Assignment:
Write out once more the lines running from the top of the entries below to the line with "GovshuttleService.v", both ends included.

Raw data:

(* ===== verification/_CoqProject ===== *)
-Q . S2P
Prelude.v
Golang.v
Sdk.v
Reference.v
CoinswapTypes.v
Coinswap.v
CoinswapFacts.v
CoinswapLiquidity.v
CoinswapStore.v
Epochs.v
EpochsFacts.v
Inflation.v
InflationFacts.v
Ethereum.v
Erc20Types.v
Erc20.v
ReferenceEvm.v
Erc20Facts.v
Erc20Store.v
Csr.v
CsrFacts.v
Ibc.v
CoinswapTrade.v
Onboarding.v
OnboardingFacts.v
Govshuttle.v
GovshuttleFacts.v
Ante.v
AnteFacts.v
Tps.v
Upgrades.v
Wire.v
WireFacts.v
WireCodec.v
WireSdk.v
CoinswapCodec.v
CsrCodec.v
EpochsCodec.v
InflationCodec.v
OnboardingCodec.v
GovshuttleCodec.v
Erc20Codec.v
Grpc.v
CoinswapService.v
CsrService.v
EpochsService.v
Erc20Service.v
GovshuttleService.v
InflationService.v
OnboardingService.v
ByteStore.v
Codecs.v
App.v
AppFacts.v
Export.v
Queries.v
Services.v
Pulsar.v
Reflect.v
ApiSame.v
ApiCoinswap.v
ApiCsr.v
ApiEpochs.v
ApiErc20.v
ApiGovshuttle.v
ApiInflation.v
ApiOnboarding.v
Api.v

Completed task:
(* ===== verification/_CoqProject ===== *)
-Q . S2P
Prelude.v
Golang.v
Sdk.v
Reference.v
CoinswapTypes.v
Coinswap.v
CoinswapFacts.v
CoinswapLiquidity.v
CoinswapStore.v
Epochs.v
EpochsFacts.v
Inflation.v
InflationFacts.v
Ethereum.v
Erc20Types.v
Erc20.v
ReferenceEvm.v
Erc20Facts.v
Erc20Store.v
Csr.v
CsrFacts.v
Ibc.v
CoinswapTrade.v
Onboarding.v
OnboardingFacts.v
Govshuttle.v
GovshuttleFacts.v
Ante.v
AnteFacts.v
Tps.v
Upgrades.v
Wire.v
WireFacts.v
WireCodec.v
WireSdk.v
CoinswapCodec.v
CsrCodec.v
EpochsCodec.v
InflationCodec.v
OnboardingCodec.v
GovshuttleCodec.v
Erc20Codec.v
Grpc.v
CoinswapService.v
CsrService.v
EpochsService.v
Erc20Service.v
GovshuttleService.v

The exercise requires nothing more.